Filter the data for lines with the word "Prop" and copy those lines.

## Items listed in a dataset
⁂
(* ===== verification/AppSafety.v ===== *)
(** * Safety of the firmware application

  An invariant of every reachable state of [App] (controllers inside their
  limits, bridges never driven both ways at rest), the automatic stop, and
  what the individual commands do. *)

From stdpp Require Import base option list numbers strings relations.
From Stdlib Require Import ZArith Lia Ascii.
From S2P Require Import Prelude CString Hardware Motor Encoder Pid Shell App.

Import App.

#[local] Arguments tokens : simpl never.
#[local] Arguments Pid.compute : simpl never.
#[local] Arguments Motor.set_speed : simpl never.

(** ** Motors *)

(** The bridge of [m] was never driven, or is driven at some speed. *)
Definition driven (m : Motor.motor) (h : hw) : Prop :=
  Motor.outputs m h = (None, None) \/
  exists speed, Motor.outputs m h =
    (Some (Motor.forward_duty speed), Some (Motor.backward_duty speed)).

Definition halted (m : Motor.motor) (h : hw) : Prop := Motor.outputs m h = (Some 0, Some 0).

(** Commands on one motor do not touch the pins of the other. *)
Definition independent (m m' : Motor.motor) : Prop :=
  forall h h' speed, Motor.set_speed m speed h = Ok h' ->
    Motor.outputs m' h' = Motor.outputs m' h.

Lemma independent_lr : independent left_motor right_motor.
Proof.
  intros h h' s Hs. apply Motor.set_speed_outputs in Hs as (_ & Ho & _); [|done].
  unfold Motor.outputs. by rewrite !Ho.
Qed.

Lemma independent_rl : independent right_motor left_motor.
Proof.
  intros h h' s Hs. apply Motor.set_speed_outputs in Hs as (_ & Ho & _); [|done].
  unfold Motor.outputs. by rewrite !Ho.
Qed.

Section Safety.
Context `{Runtime}.

(** ** The invariant *)

(** What [setup] leaves in the static tables: the left encoder is instance 0,
    served by vector 2 (port D), the right one is instance 1, served by
    vector 1 (port C). *)
Definition ready_registry : Encoder.registry :=
  Encoder.mk_registry [Some left_id; Some right_id] 2.
Definition ready_vectors : list (option nat) := [None; Some 1%nat; Some 0%nat].

Record core_ok (c : core) : Prop := {
  ok_channels : map (fun e => (Encoder.channel_a e, Encoder.channel_b e)) (encoders c) =
    [(Hw.kLeftEncoderChannelAGpioPin, Hw.kLeftEncoderChannelBGpioPin);
     (Hw.kRightEncoderChannelAGpioPin, Hw.kRightEncoderChannelBGpioPin)];
  ok_registry : registry c = ready_registry;
  ok_vectors : g_callbacks (world c) = ready_vectors;
  ok_left_pid : Pid.wf (left_pid c);
  ok_right_pid : Pid.wf (right_pid c);
  ok_left_motor : driven left_motor (world c);
  ok_right_motor : driven right_motor (world c) }.

Lemma core_ok_pids l r c : core_ok c -> Pid.wf l -> Pid.wf r -> core_ok (set_pids l r c).
Proof. by intros []. Qed.

(** Updating an encoder in the store, on the same channels. *)
Lemma core_ok_encoder i e e' c :
  core_ok c -> encoders c !! i = Some e ->
  Encoder.channel_a e' = Encoder.channel_a e -> Encoder.channel_b e' = Encoder.channel_b e ->
  core_ok (set_encoders (<[i := e']> (encoders c)) c).
Proof.
  intros [Hch] Hi Ha Hb. split; simpl; try done. rewrite <- Hch.
  change (fmap (fun e => (Encoder.channel_a e, Encoder.channel_b e)) (<[i := e']> (encoders c))
    = fmap (fun e => (Encoder.channel_a e, Encoder.channel_b e)) (encoders c)).
  rewrite list_fmap_insert, Ha, Hb. apply list_insert_id.
  by rewrite list_lookup_fmap, Hi.
Qed.

(** The fields the invariant reads: an update that keeps them keeps it. *)
Lemma core_ok_same c c' :
  core_ok c -> encoders c' = encoders c -> registry c' = registry c ->
  left_pid c' = left_pid c -> right_pid c' = right_pid c -> world c' = world c ->
  core_ok c'.
Proof. intros [] He Hg Hl Hr Hw. split; by rewrite ?He, ?Hg, ?Hl, ?Hr, ?Hw. Qed.

Lemma core_ok_print t c : core_ok c -> core_ok (print t c).
Proof. intros. by eapply core_ok_same. Qed.
Lemma core_ok_println t c : core_ok c -> core_ok (println t c).
Proof. intros. by eapply core_ok_same. Qed.
Lemma core_ok_last_cmd t c : core_ok c -> core_ok (set_last_cmd t c).
Proof. intros. by eapply core_ok_same. Qed.
Lemma core_ok_last_pid t c : core_ok c -> core_ok (set_last_pid t c).
Proof. intros. by eapply core_ok_same. Qed.
Lemma core_ok_millis c : core_ok c -> core_ok (millis c).2.
Proof. intros. by eapply core_ok_same. Qed.
Lemma core_ok_print_reals d vs : forall c, core_ok c -> core_ok (print_reals d vs c).
Proof.
  induction vs as [|v [|v' vs] IH]; intros c Hc; [done|by apply core_ok_print|].
  apply IH. by do 2 apply core_ok_print.
Qed.

(** New input levels do not change the outputs. *)
Lemma core_ok_din levels c : core_ok c -> core_ok (set_world (set_din levels (world c)) c).
Proof. by intros []. Qed.

(** What [motor_speed] does to the core. *)
Lemma motor_speed_ok m speed c c' :
  motor_speed m speed c = Ok c' ->
  exists h, Motor.set_speed m speed (world c) = Ok h /\ c' = set_world h c.
Proof. unfold motor_speed. intros. res_inv. eauto. Qed.

Lemma core_ok_left speed c c' :
  core_ok c -> motor_speed left_motor speed c = Ok c' -> core_ok c'.
Proof.
  intros [] (h & Hs & ->)%motor_speed_ok.
  pose proof (independent_lr _ _ _ Hs) as Hi.
  apply Motor.set_speed_outputs in Hs as (Ho & _ & (_ & _ & Hg & _)); [|done].
  split; simpl; unfold driven; rewrite ?Hi, ?Hg; eauto.
Qed.

Lemma core_ok_right speed c c' :
  core_ok c -> motor_speed right_motor speed c = Ok c' -> core_ok c'.
Proof.
  intros [] (h & Hs & ->)%motor_speed_ok.
  pose proof (independent_rl _ _ _ Hs) as Hi.
  apply Motor.set_speed_outputs in Hs as (Ho & _ & (_ & _ & Hg & _)); [|done].
  split; simpl; unfold driven; rewrite ?Hi, ?Hg; eauto.
Qed.

Lemma reset_pids_ok c c' :
  reset_pids c = Ok c' ->
  exists l r, c' = set_pids (Pid.reset l (left_pid c)) (Pid.reset r (right_pid c)) c.
Proof. unfold reset_pids. intros. res_inv. eauto. Qed.

Lemma core_ok_reset_pids c c' : core_ok c -> reset_pids c = Ok c' -> core_ok c'.
Proof.
  intros Hc (l & r & ->)%reset_pids_ok.
  apply core_ok_pids; [done|..]; apply Pid.wf_reset; apply Hc.
Qed.

Lemma core_ok_disable c : core_ok c -> core_ok (disable_pids c).
Proof. intros []. by apply core_ok_pids. Qed.
Lemma core_ok_enable c : core_ok c -> core_ok (enable_pids c).
Proof. intros []. by apply core_ok_pids. Qed.

Lemma core_ok_reset_encoder i c c' : core_ok c -> reset_encoder i c = Ok c' -> core_ok c'.
Proof.
  intros Hc Hr. unfold reset_encoder, encoder_at in Hr. res_inv.
  by eapply core_ok_encoder.
Qed.

(** Push the invariant forward through the operations of a handler. *)
Ltac push_ok :=
  repeat match goal with
  | Hc : core_ok ?c, Hm : motor_speed left_motor _ ?c = Ok _ |- _ =>
      apply (core_ok_left _ _ _ Hc) in Hm
  | Hc : core_ok ?c, Hm : motor_speed right_motor _ ?c = Ok _ |- _ =>
      apply (core_ok_right _ _ _ Hc) in Hm
  | Hc : core_ok ?c, Hm : reset_pids ?c = Ok _ |- _ =>
      apply (core_ok_reset_pids _ _ Hc) in Hm
  | Hc : core_ok ?c, Hm : reset_encoder _ ?c = Ok _ |- _ =>
      apply (core_ok_reset_encoder _ _ _ Hc) in Hm
  end.

Create HintDb app.
Hint Resolve core_ok_print core_ok_println core_ok_last_cmd core_ok_last_pid core_ok_millis
  core_ok_print_reals core_ok_disable core_ok_enable core_ok_pids ok_left_pid ok_right_pid
  Pid.wf_set_setpoint Pid.wf_set_tunings : app.

Lemma core_ok_set_motors_speed argc argv c c' :
  core_ok c -> set_motors_speed argc argv c = Ok c' -> core_ok c'.
Proof.
  intros Hc Hr. unfold set_motors_speed, millis in Hr. case_match; res_inv; [done|].
  pose proof (core_ok_last_cmd (millis_at (millis_calls c)) _ (core_ok_millis _ Hc)) as Hc1.
  unfold millis in Hc1. cbn [snd] in Hc1.
  match goal with Hb : (if _ then _ else _) = Ok ?c1 |- _ =>
    assert (core_ok c1) as [] by (case_match; res_inv; push_ok; auto with app) end.
  apply core_ok_println. by split.
Qed.

Lemma core_ok_set_motors_pwm argc argv c c' :
  core_ok c -> set_motors_pwm argc argv c = Ok c' -> core_ok c'.
Proof.
  intros Hc Hr. unfold set_motors_pwm in Hr. case_match; res_inv; [done|].
  push_ok.
  match goal with Hd : core_ok ?c1, Hm : motor_speed left_motor _ (disable_pids ?c1) = _ |- _ =>
    apply core_ok_disable in Hd end.
  push_ok. auto with app.
Qed.

Lemma core_ok_set_gains argc argv c c' :
  core_ok c -> set_pid_tuning_gains argc argv c = Ok c' -> core_ok c'.
Proof.
  intros Hc Hr. unfold set_pid_tuning_gains in Hr. case_match; res_inv; [done|].
  repeat case_match; try done. res_inv.
  repeat (apply core_ok_println || apply core_ok_print).
  apply core_ok_pids; [done|..]; apply Hc.
Qed.

Lemma core_ok_run cb argc argv c c' : core_ok c -> run cb argc argv c = Ok c' -> core_ok c'.
Proof.
  intros Hc Hr. destruct cb; simpl in Hr.
  - res_inv. auto with app.
  - case_match; res_inv; auto with app.
  - case_match; res_inv; auto with app.
  - unfold read_encoders in Hr. res_inv. auto with app.
  - unfold reset_encoders in Hr. res_inv. push_ok. auto with app.
  - by eapply core_ok_set_motors_speed.
  - by eapply core_ok_set_motors_pwm.
  - by eapply core_ok_set_gains.
  - res_inv. auto with app.
  - unfold read_encoders_and_imu in Hr. res_inv. auto 12 with app.
Qed.

Lemma core_ok_cond (b : bool) m speed c c' :
  m = left_motor \/ m = right_motor -> core_ok c ->
  (if b then motor_speed m speed c else Ok c) = Ok c' -> core_ok c'.
Proof.
  intros Hm Hc Hr. destruct b; [|by res_inv].
  destruct Hm as [-> | ->]; [by eapply core_ok_left|by eapply core_ok_right].
Qed.

Lemma core_ok_adjust c c' : core_ok c -> adjust_motors_speed c = Ok c' -> core_ok c'.
Proof.
  intros Hc Hr. unfold adjust_motors_speed in Hr. res_inv.
  match goal with
  | Hl : Pid.compute _ _ (left_pid c) = Ok (?lp, _),
    Hrr : Pid.compute _ _ (right_pid c) = Ok (?rp, _) |- _ =>
      apply Pid.wf_compute in Hl; [|apply Hc]; apply Pid.wf_compute in Hrr; [|apply Hc];
      pose proof (core_ok_pids lp rp c Hc Hl Hrr) as Hc1
  end.
  eapply core_ok_cond; [|eapply core_ok_cond; [|exact Hc1|eassumption]|eassumption]; auto.
Qed.

Lemma core_ok_stop c c' : core_ok c -> stop_motors c = Ok c' -> core_ok c'.
Proof. intros Hc Hr. unfold stop_motors in Hr. res_inv. push_ok. auto with app. Qed.

Lemma core_ok_loop_pid c c' : core_ok c -> loop_pid c = Ok c' -> core_ok c'.
Proof.
  intros Hc Hr. unfold loop_pid, millis in Hr. simpl in Hr.
  case_match; res_inv; [|by eapply core_ok_same].
  eapply core_ok_adjust; [|done]. by eapply core_ok_same.
Qed.

Lemma core_ok_loop_stop c c' : core_ok c -> loop_stop c = Ok c' -> core_ok c'.
Proof.
  intros Hc Hr. unfold loop_stop, millis in Hr. simpl in Hr.
  case_match; res_inv; [|by eapply core_ok_same].
  eapply core_ok_stop; [|done]. by eapply core_ok_same.
Qed.

(** ** Interrupts *)

(** The two encoders of a ready application. *)
Lemma two_encoders c :
  core_ok c -> exists el er, encoders c = [el; er] /\
    Encoder.channel_a el = 2 /\ Encoder.channel_b el = 3 /\
    Encoder.channel_a er = 16 /\ Encoder.channel_b er = 17.
Proof.
  intros [Hch _ _ _ _ _ _]. destruct (encoders c) as [|el [|er [|x l]]]; try done.
  simpl in Hch. injection Hch as ? ? ? ?. by exists el, er.
Qed.

(** Each vector serves one encoder; any other vector serves none. *)
Lemma isr_left levels c el er :
  core_ok c -> encoders c = [el; er] ->
  isr 2 levels c =
    (e ← Encoder.callback el (set_din levels (world c));
     Ok (set_encoders [e; er] (set_world (set_din levels (world c)) c))).
Proof.
  intros [_ Hreg Hvec _ _ _ _] He. unfold isr, InterruptInArduino.ISR. simpl.
  rewrite Hvec, Hreg, He. simpl. unfold Encoder.callback_i. simpl.
  by destruct (Encoder.callback el _).
Qed.

Lemma isr_right levels c el er :
  core_ok c -> encoders c = [el; er] ->
  isr 1 levels c =
    (e ← Encoder.callback er (set_din levels (world c));
     Ok (set_encoders [el; e] (set_world (set_din levels (world c)) c))).
Proof.
  intros [_ Hreg Hvec _ _ _ _] He. unfold isr, InterruptInArduino.ISR. simpl.
  rewrite Hvec, Hreg, He. simpl. unfold Encoder.callback_i. simpl.
  by destruct (Encoder.callback er _).
Qed.

Lemma isr_none k levels c :
  core_ok c -> k <> 1%nat -> k <> 2%nat ->
  isr k levels c = Ok (set_world (set_din levels (world c)) c).
Proof.
  intros [_ _ Hvec _ _ _ _] H1 H2. unfold isr, InterruptInArduino.ISR. simpl.
  rewrite Hvec. destruct k as [|[|[|k]]]; try done.
Qed.

Lemma callback_channels e h e' :
  Encoder.callback (W := hw) e h = Ok e' ->
  Encoder.channel_a e' = Encoder.channel_a e /\ Encoder.channel_b e' = Encoder.channel_b e.
Proof. unfold Encoder.callback. intros. by res_inv. Qed.

Lemma core_ok_isr k levels c c' : core_ok c -> isr k levels c = Ok c' -> core_ok c'.
Proof.
  intros Hc Hi. destruct (two_encoders c Hc) as (el & er & He & _).
  pose proof (core_ok_din levels c Hc) as Hd.
  destruct (decide (k = 2%nat)) as [->|]; [|destruct (decide (k = 1%nat)) as [->|]].
  - rewrite (isr_left levels c el er) in Hi by done. res_inv.
    match goal with Hcb : Encoder.callback _ _ = Ok ?e1 |- _ =>
      apply callback_channels in Hcb as [Ha Hb];
      pose proof (core_ok_encoder 0 el e1 _ Hd) as Hgoal
    end.
    simpl in Hgoal. rewrite He in Hgoal. by apply Hgoal.
  - rewrite (isr_right levels c el er) in Hi by done. res_inv.
    match goal with Hcb : Encoder.callback _ _ = Ok ?e1 |- _ =>
      apply callback_channels in Hcb as [Ha Hb];
      pose proof (core_ok_encoder 1 er e1 _ Hd) as Hgoal
    end.
    simpl in Hgoal. rewrite He in Hgoal. by apply Hgoal.
  - rewrite isr_none in Hi by done. by res_inv.
Qed.

(** ** The application *)

Definition table : list (Shell.command cmd) :=
  map (fun '(nm, cb) => Shell.mk_command nm cb) command_table.

Record app_ok (a : app) : Prop := {
  ok_core : core_ok (the_core a);
  ok_shell : Shell.wf (the_shell a);
  ok_commands : Shell.commands (the_shell a) = table;
  ok_default : Shell.default_callback (the_shell a) = Some cmd_unknown_cb;
  ok_stream : Shell.serial_stream_set (the_shell a) = true }.

Lemma app_ok_core c a : app_ok a -> core_ok c -> app_ok (mk_app c (the_shell a)).
Proof. by intros []. Qed.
⁂
## RESULT
Definition driven (m : Motor.motor) (h : hw) : Prop :=
Definition halted (m : Motor.motor) (h : hw) : Prop := Motor.outputs m h = (Some 0, Some 0).
Definition independent (m m' : Motor.motor) : Prop :=
Record core_ok (c : core) : Prop := {
Record app_ok (a : app) : Prop := {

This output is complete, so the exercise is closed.